Sanierungsziel: CO2-neutral
Im Sommer 2019 wurde die Villa Cassel umfassend modernisiert und energetisch ertüchtigt. Ziel war es, das Naturschutzzentrum ab 2020 CO2-neutral betreiben zu können. Um dies zu erfüllen, erwies sich in den Vorplanungen das Luft-Wasser-Wärmepumpensystem als am besten geeigneter Energieträger. Dies ergab sich im Vergleich zu anderen Systemen zudem als wirtschaftlichste Alternative. Durch die günstigen Erschließungs- und Installationskosten sind Luft-Wasser-Wärmepumpen als Neuanlage und für den nachträglichen Einbau im Rahmen einer Modernisierung geeignet (siehe Infokasten).

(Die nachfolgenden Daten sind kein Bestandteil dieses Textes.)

(* ===== verification/SdTransport.v ===== *)
(** * Sector transfers to an SD card (src/lib/storage/sd/transport.h)

    Reads and writes are synchronous: while a transaction is pending the
    injected pump runs, and interrupts publish the completion.  The environment
    [E] holds the memory the buffers live in and the completion; [submit] is
    [Device::start].  The loop that waits is bounded by [limit] runs of the
    pump, and [None] is a wait that has not ended by then. *)

From S2P Require Import Prelude Foundation StateMachine HalBase Spi I2c HalAction HalController SdProtocol.

(** ** Memory *)

Definition in_span (s : Span) (a : Z) : bool := (sp_data s <=? a) && (a <? sp_data s + sp_size s).
Definition load (m : Mem) (s : Span) : list Z := (fun i => m (sp_data s + Z.of_nat i)) <$> seq 0 (Z.to_nat (sp_size s)).
Definition store (at_ : Z) (bytes : list Z) (m : Mem) : Mem :=
  fun a => if in_span (mkSpan at_ (Z.of_nat (length bytes))) a then bytes !!! Z.to_nat (a - at_) else m a.
Definition fill (s : Span) (v : Z) (m : Mem) : Mem := fun a => if in_span s a then v else m a.

Definition kSectorBytes : Z := 512.
Definition kCaptureBytes : Z := kSectorBytes + 4.
Definition kMaximumHz : Z := 1000000.
Definition kReadTimeout : Duration := mkDuration 250000 true.
Definition kWriteTimeout : Duration := mkDuration 1000000 true.

(** The environment as the transport uses it. *)
Record Host (E : Type) := mkHost {
  h_mem : E -> Mem; h_set : Mem -> E -> E;
  h_completion : E -> Completion (A:=Spi.Action); h_put : Completion (A:=Spi.Action) -> E -> E;
  h_submit : list Spi.Action -> option Duration -> E -> HalStatus * E;
  h_pump : option (E -> bool * E)
}.
Arguments mkHost {E}. Arguments h_mem {E}. Arguments h_set {E}. Arguments h_completion {E}. Arguments h_put {E}.
Arguments h_submit {E}. Arguments h_pump {E}.

(** Where the arrays of a call and of the diagnostics are. *)
Record Buffers := mkBuffers {
  tx_at : Z; header_at : Z; trailer_at : Z; status_command_at : Z;
  response_at : Z; accepted_at : Z; ready_at : Z; card_status_at : Z
}.

(** A completed transaction: its actions, the memory when it was submitted and
    when it completed, and its status. *)
Record Transferred := mkTransferred { t_actions : list Spi.Action; t_before : Mem; t_after : Mem; t_status : HalStatus }.

Section transport.
Context {E : Type} (host : Host E) (buffers : Buffers) (limit : nat).

Record Transport := mkTransport {
  diag_status : HalStatus; diag_command : Z; diag_completed : nat;
  capture_ : Span; rate_ : Z; sectors_ : Z;
  busy_ : bool; failed_ : bool; operation_started_ : bool;
  host_env : E;
  transfers : list Transferred
}.
#[export] Instance Transport_eta : RecordEta Transport := fun t =>
  mkTransport (diag_status t) (diag_command t) (diag_completed t) (capture_ t) (rate_ t) (sectors_ t) (busy_ t) (failed_ t)
    (operation_started_ t) (host_env t) (transfers t).
Definition new_transport (capture : Span) (rate sectors : Z) (e : E) : Transport :=
  mkTransport HalStatus.ok 24 0 capture rate sectors false false false e [].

Die Stromversorgung der Wärmepumpe an der Villa Cassel erfolgt bei einem Jahresmittel von etwa fünf Sonnenstunden pro Tag mittels Fotovoltaikanlage. Da das historische Bauwerk unter Denkmalschutz steht, wurde die Anlage extern auf anderen Dächern installiert. Im Zuge der Sanierungsplanungen überarbeiteten Planer und Bauherrschaft auch das bestehende Raumkonzept. So werden im neuen Informations- und Vermittlungsraum Besucher über die Natur und Umwelt informiert. Im Fokus stehen die aktuellen Themen Gletscherschwund, Klimawandel und Energiewende. Da aufgrund der Denkmalschutzauflagen die CO2-Neutralität auch bei optimaler technischer Ausrüstung im Winterbetrieb nicht erreicht werden kann, ist das Zentrum konsequenterweise nach wie vor nur im Sommer geöffnet.
Vorteil Metalldeckung
Im Zentrum des beauftragten Spengler Fachbetriebes G. Bosshard AG Gebäudehülle und Haustechnik aus Altdorf stand jedoch die Gesamtsanierung der 45 Jahre alten Dachkonstruktion. Aufgrund der komplexen Dachgeometrie und der hochalpinen topografischen Lage war es die beste Wahl, das Dach mit Kupferblech im handwerklichen Doppelstehfalzsystem zu decken. Hiermit konnten alle Anschlüsse, Übergänge und Knickpunkte regendicht und sturmsicher angeformt und befestigt werden. Das aus allen Richtungen einsehbare und spenglertechnisch anspruchsvolle Kupferdach mit seinen 38 Teilflächen besteht aus:
- 600 m² Mansardendachflächen, neun markanten Lukarnen mit Turmspitzen,einer kaum sichtbaren Schleppgaube (Lukarne), sowie einem Kegel- und einem Pyramidenturm.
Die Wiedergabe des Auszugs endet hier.